(** X15: decoding succeeds exactly for the indices below the number of
    distinct labels of the corpus, and encoding the decoded label gives the
    index back. *)
Theorem decode_then_encode y i :
  (decode (fit y) i = None <->
     (List.length (nodup string_dec y) <= i)%nat) /\
  (forall label, decode (fit y) i = Some label ->
                 In label y /\ encode (fit y) label = Some i).
Proof.
  unfold decode, encode, fit. cbn [classes_]. split.
  - rewrite nth_error_None, unique_length. reflexivity.
  - intros label H. split.
    + apply In_unique. eapply nth_error_In; eassumption.
    + apply nth_error_index_of; [|exact H].
      apply sorted_NoDup, unique_sorted.
Qed.

Lemma sorted_head_least h t x :
  StronglySorted str_lt (h :: t) -> In x (h :: t) -> x = h \/ str_lt h x.
Proof.
  intros Hs [->|Hin]; [now left | right].
  apply StronglySorted_inv in Hs. destruct Hs as [_ Hh].
  rewrite Forall_forall in Hh. now apply Hh.
Qed.

(** Two strictly ascending lists with the same entries are equal. *)
Lemma sorted_unique_repr l : forall l',
  StronglySorted str_lt l -> StronglySorted str_lt l' ->
  (forall x, In x l <-> In x l') -> l = l'.
Proof.
  induction l as [|h t IH]; intros [|h' t'] Hs Hs' Hin.
  - reflexivity.
  - exfalso. apply (proj2 (Hin h')). now left.
  - exfalso. apply (proj1 (Hin h)). now left.
  - assert (Hh : h = h').
    { destruct (sorted_head_least h' t' h Hs'
                  (proj1 (Hin h) (or_introl eq_refl))) as [E|L1]; [exact E|].
      destruct (sorted_head_least h t h' Hs
                  (proj2 (Hin h') (or_introl eq_refl))) as [E|L2];
        [now symmetry|].
      exfalso. exact (str_lt_irrefl _ (str_lt_trans _ _ _ L1 L2)). }
    subst h'. f_equal.
    pose proof (sorted_NoDup _ Hs) as Nd. pose proof (sorted_NoDup _ Hs') as Nd'.
    inversion Nd as [|? ? Hn _]; inversion Nd' as [|? ? Hn' _]; subst.
    apply StronglySorted_inv in Hs, Hs'.
    apply IH; try tauto.
    intros x. split; intros Hx.
    + destruct (proj1 (Hin x) (or_intror Hx)) as [<-|H]; [contradiction | exact H].
    + destruct (proj2 (Hin x) (or_intror Hx)) as [<-|H]; [contradiction | exact H].
Qed.

(** X16: the fitted table depends only on which labels occur in the corpus,
    not on their order or on how often each occurs. *)
Theorem fit_depends_on_label_set y y' :
  (forall label, In label y <-> In label y') -> fit y = fit y'.
Proof.
  intros H. unfold fit. f_equal.
  apply sorted_unique_repr; try apply unique_sorted.
  intros x. rewrite !In_unique. apply H.
Qed.

Lemma fit_depends_on_label_set_witness :
  fit ["Neem"; "Amla"; "Neem"; "Mango"] = fit ["Mango"; "Neem"; "Amla"].
Proof.
  apply (fit_depends_on_label_set ["Neem"; "Amla"; "Neem"; "Mango"]
           ["Mango"; "Neem"; "Amla"]).
  intros label. simpl. tauto.
Defined.

(** X17: encoding preserves order: of two labels of the corpus, one sorts
    before the other exactly when its code is the smaller one; distinct
    labels get distinct codes. *)
Theorem encode_is_monotone y a b i j :
  encode (fit y) a = Some i -> encode (fit y) b = Some j ->
  (str_lt a b <-> (i < j)%nat) /\ (a = b <-> i = j).
Proof.
  unfold encode, fit. cbn [classes_]. intros Ea Eb.
  pose proof (unique_sorted y) as Hs.
  assert (Ha : In a (unique y))
    by (apply index_of_nth_error in Ea; eapply nth_error_In; eassumption).
  assert (Hb : In b (unique y))
    by (apply index_of_nth_error in Eb; eapply nth_error_In; eassumption).
  rewrite (index_of_sorted _ _ Hs Ha) in Ea.
  rewrite (index_of_sorted _ _ Hs Hb) in Eb.
  injection Ea as <-. injection Eb as <-.
  assert (Hlt : forall u v, In u (unique y) -> str_lt u v ->
            (List.length (List.filter (fun m => String.ltb m u) (unique y)) <
             List.length (List.filter (fun m => String.ltb m v) (unique y)))%nat).
  { intros u v Hu Huv. apply filter_length_lt with (x := u).
    - intros m Hm. apply ltb_lt. apply ltb_lt in Hm.
      eapply str_lt_trans; eassumption.
    - exact Hu.
    - now apply ltb_lt.
    - apply not_true_iff_false. rewrite ltb_lt. apply str_lt_irrefl. }
  destruct (String.compare a b) eqn:C.
  - apply String.compare_eq_iff in C. subst b.
    split; split; intros H; try reflexivity.
    + exfalso. exact (str_lt_irrefl _ H).
    + lia.
  - pose proof (Hlt a b Ha C) as H.
    split; split; intros K; try assumption; try lia.
    subst b. exfalso. exact (str_lt_irrefl _ C).
  - pose proof (Hlt b a Hb (compare_Gt_lt _ _ C)) as H.
    split; split; intros K; try lia.
    + unfold str_lt in K. congruence.
    + subst b. rewrite compare_refl in C. discriminate.
Qed.

Lemma encode_is_monotone_witness :
  (str_lt "Drumstick" "Jamun" <-> (1 < 2)%nat) /\
  ("Drumstick" = "Jamun" <-> 1%nat = 2%nat).
Proof.
  exact (encode_is_monotone corpus_head "Drumstick" "Jamun" 1 2
           eq_refl eq_refl).
Defined.

End MoreEncoderFacts.

Section MoreScalerFacts.

Import Training.
Local Open Scope R_scope.

Lemma std_nonneg c : 0 <= std c.
Proof. unfold std. apply sqrt_pos. Qed.

(** A feature that is not masked as constant has a positive variance. *)
Lemma not_constant_positive c n :
  is_constant_feature (var c) (mean c) n = false -> 0 < var c.
Proof.
  unfold is_constant_feature. cbv zeta.
  destruct (Rle_dec _ _) as [_|H]; [discriminate|]. intros _.
  pose proof (var_nonneg c) as Hv. pose proof (proj1 eps_small) as He.
  pose proof (pos_INR n) as Hn.
  pose proof (pow2_ge_0 (INR n * mean c * eps)) as Hsq.
  apply Rnot_le_lt in H.
  assert (0 <= INR n * eps * var c).
  { apply Rmult_le_pos; [apply Rmult_le_pos|]; lra. }
  lra.
Qed.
————
# Exercise instructions
In the material above, locate the line containing "exfalso. exact (str_lt_irrefl _ (str_lt_trans" and the line containing "apply IH; try tauto.". Transcribe exactly those two lines and every line between them, and nothing more.

# Task answer
      exfalso. exact (str_lt_irrefl _ (str_lt_trans _ _ _ L1 L2)). }
    subst h'. f_equal.
    pose proof (sorted_NoDup _ Hs) as Nd. pose proof (sorted_NoDup _ Hs') as Nd'.
    inversion Nd as [|? ? Hn _]; inversion Nd' as [|? ? Hn' _]; subst.
    apply StronglySorted_inv in Hs, Hs'.
    apply IH; try tauto.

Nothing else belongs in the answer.